'Net soelank jy my verstaan'

EEN VAN de aardigste bijwerkingen die lezing van Gerrit Komrij's bloemlezing uit de Afrikaanse poëzie heeft, is dat je er weer beter poëzie door gaat lezen....

Michaël Zeeman

Anders dan Robert Dorsman en Adriaan van Dis in hun eind verleden jaar verschenen, veel beperktere bloemlezing uit de Afrikaanse poëzie, O wije en droewe land, heeft Komrij geen vertalingen opgenomen van de Afrikaanse gedichten. Hij is van mening dat wij Nederlanders die met een beetje extra inspanning nog heel wel kunnen begrijpen - en als dat niet zo is, geen nood, want, zo zei hij in een discussie over dit onderwerp een halfjaar geleden: 'Van een gedicht van Lucebert begrijp je immers ook 80 procent niet.'

En dus sla je je er puzzelend en prevelend doorheen, herken je soms meteen wat er staat, en kijk je soms pas na herhaalde pogingen verrast op: o, staat dat er. Poëzie lezen dwingt altijd een andere houding en een ander tempo af dan proza lezen, Afrikaanse poëzie lezen intensiveert en vertraagt die ook nog eens. Het geleidelijke lezen wordt schoksgewijs lezen: de Afrikaanse verzen delen lichte, vreugdevol stemmende tikjes uit, tintelende prikkelingen.

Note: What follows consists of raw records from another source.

(** * DuckDB Browser: ingestion pipeline, table registry and query facade

    A shallow embedding of [src/lib/duckdb.ts] and
    [src/context/DuckDBContext.tsx], with the properties their
    specification states about them. *)

From Stdlib Require Import ZArith List String Ascii Bool Lia Arith.
From Stdlib Require Import SpecFloat DecimalString DecimalZ DecimalNat DecimalPos.
From Stdlib Require Import FinFun.
From Stdlib Require DecimalFacts.
Import ListNotations.

Local Open Scope string_scope.
Local Open Scope Z_scope.

(* ===================================================================== *)
(** * Host values *)
(* ===================================================================== *)

(** JavaScript values as [convertBigIntValues] tells them apart:
    [typeof data === 'bigint'], [Array.isArray(data)],
    [typeof data === 'object' && data !== null], and everything else.
    A [number] is an IEEE 754 binary64 value ([spec_float]); a [bigint] is a
    mathematical integer; an object is the sequence of its own enumerable
    data properties in [Object.entries] order. The prototype of an object
    is not part of the value. A row of an engine answer, which lists its
    fields in the order of the answer's schema, is an object too. *)
Unset Elimination Schemes.
Inductive JSValue : Type :=
| JUndefined
| JNull
| JBool (b : bool)
| JNumber (x : spec_float)
| JBigInt (n : Z)
| JString (s : string)
| JArray (elems : list JSValue)
| JObject (props : list (string * JSValue)).
Set Elimination Schemes.

Module Host.

(** binary64: 53 bits of mantissa, exponent of the infinities 1024. *)
Definition prec : Z := 53.
Definition emax : Z := 1024.

(** [Number(data)] on a bigint: the Number value for the integer, rounded
    to nearest, ties to even. *)
Definition Number (n : Z) : spec_float :=
  binary_normalize prec emax n 0 false.

(** The mathematical value of a Number that is a finite integer. *)
Definition integer_value (x : spec_float) : option Z :=
  match x with
  | S754_zero _ => Some 0
  | S754_finite s m e =>
      if 0 <=? e then Some (cond_Zopp s (Zpos m * 2 ^ e))
      else if (Zpos m) mod 2 ^ (- e) =? 0
           then Some (cond_Zopp s (Zpos m / 2 ^ (- e)))
           else None
  | S754_infinity _ | S754_nan => None
  end.

(** [Number.MAX_SAFE_INTEGER] = 2^53 - 1. *)
Definition MAX_SAFE_INTEGER : Z := 2 ^ 53 - 1.

(** [Number.isSafeInteger(x)]: x is an integral Number with
    |x| <= 2^53 - 1. *)
Definition isSafeInteger (x : spec_float) : bool :=
  match integer_value x with
  | Some v => Z.abs v <=? MAX_SAFE_INTEGER
  | None => false
  end.

(** [data.toString()] on a bigint: its decimal digits, with a leading
    minus sign when negative. *)
Definition BigInt_toString (n : Z) : string :=
  NilZero.string_of_int (Z.to_int n).

(** Reading a decimal numeral back as a mathematical integer. *)
Definition parse_decimal (s : string) : option Z :=
  option_map Z.of_int (NilZero.int_of_string s).

(** The array index a property key stands for: the key is the canonical
    decimal numeral of an integer from 0 to 2^32 - 2. *)
Definition array_index (key : string) : option N :=
  match NilZero.uint_of_string key with
  | Some d =>
      let n := N.of_uint d in
      if String.eqb (NilZero.string_of_uint (N.to_uint n)) key
         && (n <? 2 ^ 32 - 1)%N
      then Some n else None
  | None => None
  end.

End Host.

(* ===================================================================== *)
(** * Errors *)
(* ===================================================================== *)

(** What a thrown [Error] is told apart by: the class of the failure and its
    [message]. *)
Inductive ErrorKind : Type :=
| JsError          (** [throw new Error(...)] in the application code *)
| JsTypeError      (** a [TypeError] raised by the host *)
| ParserError      (** the engine could not parse the statement *)
| TableNotFound    (** the engine's catalog has no table of that name *)
| TableExists      (** the engine's catalog already has that table *)
| BinderError      (** the statement does not fit the table's columns *)
| IOError          (** the engine could not read the registered file *)
| EngineError.     (** any other failure reported by the engine *)

Record Error : Type := {
  kind : ErrorKind;
  message : string;
}.

(* ===================================================================== *)
(** * Strings and arrays of the host *)
(* ===================================================================== *)

(** Strings are sequences of code units, here the 8-bit characters of
    [string]; case conversion and the character classes of the regular
    expressions act on the ASCII letters and digits. *)
Module JSString.

(** [s.split(sep).pop()]: the segment after the last separator (the whole
    string when there is none). [cur] is the segment being read. *)
Fixpoint split_pop (sep : ascii) (s cur : string) : string :=
  match s with
  | EmptyString => cur
  | String c s' =>
      if Ascii.eqb c sep then split_pop sep s' ""
      else split_pop sep s' (cur ++ String c "")
  end.

Definition is_upper (c : ascii) : bool :=
  (65 <=? nat_of_ascii c)%nat && (nat_of_ascii c <=? 90)%nat.
Definition is_lower (c : ascii) : bool :=
  (97 <=? nat_of_ascii c)%nat && (nat_of_ascii c <=? 122)%nat.
Definition is_digit (c : ascii) : bool :=
  (48 <=? nat_of_ascii c)%nat && (nat_of_ascii c <=? 57)%nat.

Definition lower_char (c : ascii) : ascii :=
  if is_upper c then ascii_of_nat (nat_of_ascii c + 32) else c.

Fixpoint map_chars (f : ascii -> ascii) (s : string) : string :=
  match s with
  | EmptyString => EmptyString
  | String c s' => String (f c) (map_chars f s')
  end.

(** [s.toLowerCase()]. *)
Definition toLowerCase (s : string) : string := map_chars lower_char s.

Fixpoint drop (n : nat) (s : string) : string :=
  match n, s with
  | O, _ => s
  | S n', String _ s' => drop n' s'
  | S _, EmptyString => EmptyString
  end.

(** [s.replace(pat, '')] with a string pattern: the first occurrence of
    [pat] is removed. *)
Fixpoint remove_first (pat s : string) : string :=
  if String.prefix pat s then drop (String.length pat) s
  else match s with
       | EmptyString => EmptyString
       | String c s' => String c (remove_first pat s')
       end.

(** [s.replace(/[^a-zA-Z0-9]/g, '_')]. *)
Definition is_alnum (c : ascii) : bool := is_lower c || is_upper c || is_digit c.
Definition sanitize (s : string) : string :=
  map_chars (fun c => if is_alnum c then c else "_"%char) s.

(** [s.replace(/'/g, "''")]. *)
Fixpoint escape_quotes (s : string) : string :=
  match s with
  | EmptyString => EmptyString
  | String c s' =>
      if Ascii.eqb c "'"%char then String c (String c (escape_quotes s'))
      else String c (escape_quotes s')
  end.

(** [s.includes(sub)]. *)
Fixpoint includes (s sub : string) : bool :=
  String.prefix sub s
  || match s with
     | EmptyString => false
     | String _ s' => includes s' sub
     end.

(** [s.startsWith(p)]. *)
Definition startsWith (s p : string) : bool := String.prefix p s.

(** The double-quote character, as a string. *)
Definition dquote : string := String "034"%char "".

(** A non-negative integer inside a template literal. *)
Definition of_nat (n : nat) : string := NilZero.string_of_uint (Nat.to_uint n).

(** An integer inside a template literal. *)
Definition of_Z (n : Z) : string := NilZero.string_of_int (Z.to_int n).

(** Does the character occur in the text? *)
Fixpoint has_char (c : ascii) (s : string) : bool :=
  match s with
  | EmptyString => false
  | String d s' => Ascii.eqb d c || has_char c s'
  end.

(** The text before the first occurrence of a character and the text
    behind it. *)
Fixpoint cut (c : ascii) (s : string) : option (string * string) :=
  match s with
  | EmptyString => None
  | String d s' =>
      if Ascii.eqb d c then Some (EmptyString, s')
      else match cut c s' with
           | Some (before, behind) => Some (String d before, behind)
           | None => None
           end
  end.

End JSString.

(** A JavaScript array whose slots may be empty: [None] is a hole. The
    rows that [XLSX.utils.sheet_to_json(sheet, {header: 1})] returns have a
    hole wherever the sheet has no cell. *)
Definition JSArray (A : Type) : Type := list (option A).

Module JSArr.

(** [a.map(f)]: the callback is not called on holes, which stay holes. *)
Definition map {A B} (f : A -> B) (a : JSArray A) : JSArray B :=
  List.map (option_map f) a.

(** [a.join(sep)]: a hole contributes the empty string. *)
Fixpoint join (sep : string) (a : JSArray string) : string :=
  match a with
  | [] => ""
  | [x] => match x with Some s => s | None => "" end
  | x :: rest =>
      (match x with Some s => s | None => "" end) ++ sep ++ join sep rest
  end.

(** [a.indexOf(x)]: the first index holding a value strictly equal to
    [x]; holes are skipped; -1 when there is none. *)
Fixpoint indexOf_from {A} (eqb : A -> A -> bool) (x : A) (a : JSArray A)
  (i : Z) : Z :=
  match a with
  | [] => -1
  | Some y :: rest => if eqb y x then i else indexOf_from eqb x rest (i + 1)
  | None :: rest => indexOf_from eqb x rest (i + 1)
  end.
Definition indexOf {A} (eqb : A -> A -> bool) (x : A) (a : JSArray A) : Z :=
  indexOf_from eqb x a 0.

(** A dense array. *)
Definition dense {A} (l : list A) : JSArray A := List.map Some l.

End JSArr.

Dat komt vanzelfsprekend door die merkwaardige taal, die tegelijkertijd herkenbaar en vertrouwd is en eigenaardig. Nederlands, maar dan een kwartslag gedraaid en soms nog heel wat meer dan een kwartslag. Om het te kunnen snappen, moet je het niet zozeer vertalen als wel terugdraaien: welk woord staat daar eigenlijk, als het om verbasteringen gaat, om woorden waaruit letters, vooral medeklinkers, verdwenen zijn en waar nieuwe klanken hun intrede in hebben gedaan, vooral tweeklanken. 'Maar op die hoë water/ Begin die skip te sink' of 'drie donkerblou/ pronkpouvere', je komt er wel uit, als je maar op je Hollandse uitspraak vertrouwt.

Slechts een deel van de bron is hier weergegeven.